[What you will do] Answer with one number: the count of lines in this material that hold the word "awaited".

[Provided information]
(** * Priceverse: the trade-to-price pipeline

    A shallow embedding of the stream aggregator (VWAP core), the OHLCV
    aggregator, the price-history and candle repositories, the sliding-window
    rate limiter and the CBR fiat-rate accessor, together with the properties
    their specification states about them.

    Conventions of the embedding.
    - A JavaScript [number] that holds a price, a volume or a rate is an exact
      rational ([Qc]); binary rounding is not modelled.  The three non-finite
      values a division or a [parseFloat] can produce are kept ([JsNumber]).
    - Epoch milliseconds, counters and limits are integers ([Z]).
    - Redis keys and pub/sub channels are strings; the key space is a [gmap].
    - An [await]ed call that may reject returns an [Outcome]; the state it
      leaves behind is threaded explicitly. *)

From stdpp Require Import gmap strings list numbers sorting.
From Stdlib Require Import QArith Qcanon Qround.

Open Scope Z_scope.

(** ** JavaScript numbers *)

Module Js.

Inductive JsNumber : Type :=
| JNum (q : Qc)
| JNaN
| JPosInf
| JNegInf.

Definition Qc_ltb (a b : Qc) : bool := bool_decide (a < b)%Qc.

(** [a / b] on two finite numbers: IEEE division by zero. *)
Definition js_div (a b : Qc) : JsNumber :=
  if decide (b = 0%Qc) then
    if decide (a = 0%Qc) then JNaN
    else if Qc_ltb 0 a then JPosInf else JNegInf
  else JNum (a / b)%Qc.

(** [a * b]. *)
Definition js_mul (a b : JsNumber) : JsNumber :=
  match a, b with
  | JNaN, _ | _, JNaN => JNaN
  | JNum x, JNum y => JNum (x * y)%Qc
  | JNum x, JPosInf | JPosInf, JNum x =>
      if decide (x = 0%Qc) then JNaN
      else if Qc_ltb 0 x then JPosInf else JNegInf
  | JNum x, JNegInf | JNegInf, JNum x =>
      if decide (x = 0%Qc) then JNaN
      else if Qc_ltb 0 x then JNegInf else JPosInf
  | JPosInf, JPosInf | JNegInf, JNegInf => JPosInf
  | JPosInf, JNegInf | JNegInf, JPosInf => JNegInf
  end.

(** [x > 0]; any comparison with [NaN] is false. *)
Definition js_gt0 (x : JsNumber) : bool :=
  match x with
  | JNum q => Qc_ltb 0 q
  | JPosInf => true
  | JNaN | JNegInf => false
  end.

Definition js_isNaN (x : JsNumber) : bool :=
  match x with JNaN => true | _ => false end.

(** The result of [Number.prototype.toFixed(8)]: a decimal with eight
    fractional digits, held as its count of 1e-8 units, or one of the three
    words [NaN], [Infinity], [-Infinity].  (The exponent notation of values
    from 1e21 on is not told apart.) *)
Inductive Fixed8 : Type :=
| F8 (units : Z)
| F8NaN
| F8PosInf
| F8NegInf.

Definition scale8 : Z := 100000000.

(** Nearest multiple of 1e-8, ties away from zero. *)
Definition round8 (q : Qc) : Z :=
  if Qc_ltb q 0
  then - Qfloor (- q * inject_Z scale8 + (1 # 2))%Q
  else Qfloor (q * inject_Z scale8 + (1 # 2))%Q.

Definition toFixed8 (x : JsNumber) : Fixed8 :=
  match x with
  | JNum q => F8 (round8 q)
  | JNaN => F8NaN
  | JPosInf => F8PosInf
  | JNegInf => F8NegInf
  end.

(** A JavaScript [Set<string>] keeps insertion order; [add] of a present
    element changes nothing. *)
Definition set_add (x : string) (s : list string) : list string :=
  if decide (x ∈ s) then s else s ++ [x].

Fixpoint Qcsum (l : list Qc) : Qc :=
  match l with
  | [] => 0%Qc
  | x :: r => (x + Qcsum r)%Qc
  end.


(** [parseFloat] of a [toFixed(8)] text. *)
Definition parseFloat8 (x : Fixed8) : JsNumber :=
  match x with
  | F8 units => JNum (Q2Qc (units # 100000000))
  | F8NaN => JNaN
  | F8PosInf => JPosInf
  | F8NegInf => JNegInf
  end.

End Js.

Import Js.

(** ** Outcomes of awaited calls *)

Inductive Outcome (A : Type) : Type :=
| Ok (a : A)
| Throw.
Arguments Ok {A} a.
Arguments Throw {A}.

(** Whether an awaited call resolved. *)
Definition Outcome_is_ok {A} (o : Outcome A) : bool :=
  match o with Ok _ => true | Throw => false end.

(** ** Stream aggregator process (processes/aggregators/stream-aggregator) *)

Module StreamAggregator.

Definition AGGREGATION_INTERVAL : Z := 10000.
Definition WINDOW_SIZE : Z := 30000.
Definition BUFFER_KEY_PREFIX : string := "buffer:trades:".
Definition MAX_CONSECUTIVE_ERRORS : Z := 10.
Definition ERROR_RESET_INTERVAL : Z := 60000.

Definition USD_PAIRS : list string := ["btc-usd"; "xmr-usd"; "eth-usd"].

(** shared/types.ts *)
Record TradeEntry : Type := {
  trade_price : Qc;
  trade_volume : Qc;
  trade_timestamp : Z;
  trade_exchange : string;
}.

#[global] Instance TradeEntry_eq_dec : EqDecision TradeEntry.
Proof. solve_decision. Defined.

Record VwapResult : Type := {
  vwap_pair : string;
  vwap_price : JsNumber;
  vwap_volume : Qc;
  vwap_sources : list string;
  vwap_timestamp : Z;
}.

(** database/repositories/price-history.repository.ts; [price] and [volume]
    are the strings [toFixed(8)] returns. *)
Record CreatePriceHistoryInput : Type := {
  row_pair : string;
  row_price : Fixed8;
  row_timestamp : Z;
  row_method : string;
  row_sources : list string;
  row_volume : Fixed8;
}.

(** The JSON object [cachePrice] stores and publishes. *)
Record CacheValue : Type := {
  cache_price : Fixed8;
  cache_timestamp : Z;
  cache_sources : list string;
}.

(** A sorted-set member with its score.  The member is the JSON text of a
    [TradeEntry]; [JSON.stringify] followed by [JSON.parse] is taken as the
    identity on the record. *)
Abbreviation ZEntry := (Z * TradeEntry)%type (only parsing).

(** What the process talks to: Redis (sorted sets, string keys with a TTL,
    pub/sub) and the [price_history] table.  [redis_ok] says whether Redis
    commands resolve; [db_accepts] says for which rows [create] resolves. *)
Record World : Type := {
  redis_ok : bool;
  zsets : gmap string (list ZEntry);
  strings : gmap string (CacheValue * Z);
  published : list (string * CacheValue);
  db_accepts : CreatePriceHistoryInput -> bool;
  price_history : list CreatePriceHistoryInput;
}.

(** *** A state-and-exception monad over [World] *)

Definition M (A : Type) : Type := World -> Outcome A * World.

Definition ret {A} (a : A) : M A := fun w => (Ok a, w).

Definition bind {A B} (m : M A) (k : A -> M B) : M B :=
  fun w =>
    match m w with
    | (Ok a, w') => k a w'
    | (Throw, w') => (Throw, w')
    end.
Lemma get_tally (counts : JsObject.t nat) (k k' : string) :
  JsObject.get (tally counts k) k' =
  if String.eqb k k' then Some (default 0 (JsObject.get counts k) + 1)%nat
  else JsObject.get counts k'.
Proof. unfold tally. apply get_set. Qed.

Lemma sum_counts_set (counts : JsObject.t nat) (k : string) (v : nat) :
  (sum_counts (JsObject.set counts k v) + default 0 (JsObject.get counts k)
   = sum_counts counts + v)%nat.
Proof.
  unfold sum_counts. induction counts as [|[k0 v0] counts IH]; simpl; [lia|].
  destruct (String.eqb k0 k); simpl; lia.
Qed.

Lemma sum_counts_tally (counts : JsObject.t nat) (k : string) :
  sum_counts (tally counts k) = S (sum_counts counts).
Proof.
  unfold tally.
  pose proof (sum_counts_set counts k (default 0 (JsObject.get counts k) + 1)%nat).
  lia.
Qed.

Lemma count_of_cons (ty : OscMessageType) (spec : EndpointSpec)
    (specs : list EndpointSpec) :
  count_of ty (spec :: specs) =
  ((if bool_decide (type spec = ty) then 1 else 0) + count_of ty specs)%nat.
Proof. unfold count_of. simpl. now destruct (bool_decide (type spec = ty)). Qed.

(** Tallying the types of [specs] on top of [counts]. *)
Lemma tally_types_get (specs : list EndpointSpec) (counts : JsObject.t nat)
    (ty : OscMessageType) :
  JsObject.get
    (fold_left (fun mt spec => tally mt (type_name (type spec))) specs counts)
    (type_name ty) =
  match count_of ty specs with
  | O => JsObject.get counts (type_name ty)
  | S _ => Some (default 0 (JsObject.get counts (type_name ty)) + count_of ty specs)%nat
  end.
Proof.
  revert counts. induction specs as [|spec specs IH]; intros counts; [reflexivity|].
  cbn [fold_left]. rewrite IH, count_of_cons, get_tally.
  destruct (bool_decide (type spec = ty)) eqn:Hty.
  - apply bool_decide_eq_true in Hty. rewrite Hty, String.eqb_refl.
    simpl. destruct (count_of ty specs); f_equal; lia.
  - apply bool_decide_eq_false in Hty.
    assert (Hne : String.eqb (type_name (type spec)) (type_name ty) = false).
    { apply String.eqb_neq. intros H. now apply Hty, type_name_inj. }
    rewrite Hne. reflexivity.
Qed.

[Result of this task] 2